O livro acabou. Agora havia só Gina e seus pensamentos.


Gina fechou o livro, e ao levantar-se para guarda-lo, algo caiu de dentro de uma de suas paginas.


Um envelope. Estranho... Ele não estava ali antes.


Gina virou-o para certificar-se de que era realmente dela, ou para ela.


Estava escrito de letras borradas, Gina Weasley. Sim, era pra ela.


Abriu com cuidado, havia uma carta dobrada.


Apenas um endereço, nada mais.


415 Lafayette Street.


Ela virou o papel, nada mais tinha sido escrito.


-Draco- Gina gritou. Esquecendo-se que estava brava com ele há poucos minutos. - Draco! Venha aqui!


Demorou um tempo até ele aparecer. Sua expressão fechada, com medo de mais alguma repreensão.


-Você escreveu isso?


Ela mostrou a carta.


-Não- ele disse curioso.- O que é?


-Uma... Carta, sei lá. Tem um endereço aqui...
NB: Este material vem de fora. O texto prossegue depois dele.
(* ===== verification/PluginRepositoryProps.v ===== *)
(** * Properties of plugin repositories

    The downloaded archive is bounded; validating a repository only reads, and
    what it accepts has the properties the installer relies on; the source hash
    covers the whole tree of a plugin. *)

From S2P Require Import Prelude Text Std Domain Foreign CredentialContract Policy PolicyFacts Stateful.
From S2P Require Import Fs ContainerPolicy PluginManager PluginArchive PluginRepository.

(** ** Downloading *)

Section download.
Context {U : UrlLib} {B : Encoding} {L : RepositoryLib} {W : Type} {H : GitHubHttp W}.

Lemma snapshot_io_Ok {A} (m : act Disk IoError A) d a d' : snapshot_io m d = (Ok a, d') → m d = (Ok a, d').
Proof. apply map_errors_Ok. Qed.

Lemma write_chunks_Ok temporary size chunks d d' written :
  disk_fs d !! temporary = Some (File written) → zlen written = size → size ≤ MAX_ARCHIVE_BYTES →
  write_chunks temporary size chunks d = (Ok tt, d') →
  ∃ rest, response_bytes chunks = Some rest ∧ disk_fs d' !! temporary = Some (File (written ++ rest)) ∧
    zlen (written ++ rest) ≤ MAX_ARCHIVE_BYTES.
Proof.
  revert size d written. induction chunks as [|chunk chunks IH]; intros size d written Hw Hs Hm H0;
    cbn [write_chunks] in H0.
  - act_steps. exists []. rewrite app_nil_r. done.
  - apply act_bind_Ok in H0 as (bytes & d1 & [Hc%ok_or_Ok ->]%pure_Ok & H0). subst chunk.
    apply act_bind_Ok in H0 as (size' & d1 & [[Hc _]%ok_or_Ok%checked_add_Some ->]%pure_Ok & H0).
    act_step. bool_prop. apply act_bind_Ok in H0 as ([] & d1 & Ha%snapshot_io_Ok%syscall_Ok & H0).
    rewrite Hw in Ha. injection Ha as Ha.
    apply (IH _ _ (written ++ bytes)) in H0 as (rest & Hr & Hf & Hz);
      [|by rewrite <- Ha, lookup_insert_eq|unfold zlen in *; rewrite length_app; lia|done].
    exists (bytes ++ rest). cbn [response_bytes]. rewrite Hr, app_assoc. done.
Qed.

Lemma store_archive_Ok response destination d p d' :
  store_archive response destination d = (Ok p, d') →
  p = destination ++ ["snapshot.tar.gz"] ∧
  ∃ content, response_bytes (response_chunks response) = Some content ∧
    disk_fs d' !! p = Some (File content) ∧ zlen content ≤ MAX_ARCHIVE_BYTES.
Proof.
  unfold store_archive. intros H0%on_error_Ok.
  apply act_bind_Ok in H0 as ([] & d1 & Hc%snapshot_io_Ok%syscall_Ok & H0).
  apply act_bind_Ok in H0 as ([] & d2 & Hw & H0).
  apply act_bind_Ok in H0 as ([] & d3 & Hs%snapshot_io_Ok%fs_sync_Ok & H0).
  apply act_bind_Ok in H0 as ([] & d4 & Hr%snapshot_io_Ok & H0). act_steps. split; [done|].
  apply (write_chunks_Ok _ _ _ _ _ []) in Hw as (content & Hb & Hf & Hz); [|..|done|done].
  - exists content. split; [done|]. rewrite <- Hs in Hf. apply (rename_file_Ok _ _ content) in Hr; [|done].
    by rewrite Hr, lookup_insert_eq.
  - destruct (disk_fs d !! _) as [[]|]; try done; destruct (negb _); try done; injection Hc as <-;
      by rewrite lookup_insert_eq.
Qed.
-Tem certeza de que é pra você?


-Ah, tem meu nome nele- agora eles conseguiam ter um diálogo. Somente faltava Gina o perguntar “por que estávamos brigando agora a pouco?”, mas ela não fez, pois se lembrava muito bem. Na verdade, não seria fácil esquecer... E ainda tinha certo receio de que aconteceria novamente.


-Não fui eu... Acredite- ele garantiu.


Gina e Draco entraram no carro, ela na frente, sentada ao lado de Dino, ele atrás, apertado junto com os equipamentos de esqui de Dino.


-Oi Gina- ele deu-lhe um beijo na bochecha, quase no pescoço, o que deixou Draco vermelho, de raiva, ou ciúmes- tudo bem Draco?


-Ãh, aham... O que são essas coisas?- ele apontou para as malas ao seu lado.


-Meu equipamento de esqui, sabe... Passar o feriado na Dinamarca com uns amigos.


-Ah...


-E como foi o feriado de vocês?


Draco queria dizer que ele e Gina tinham se beijado, queria dizer que tinha sido um ótimo feriado e que ele e Gina estavam juntos, mas o que ele conseguiu dizer foi:


-Ah, foi bom- bom... 


 Bom?! Era tudo o que ele conseguia falar?! É, era tudo o que ele conseguia falar.


Gina o olhou; um pouco aliviada por Draco não ter contado nada a respeito dos dois, mas sabia que ele não o faria.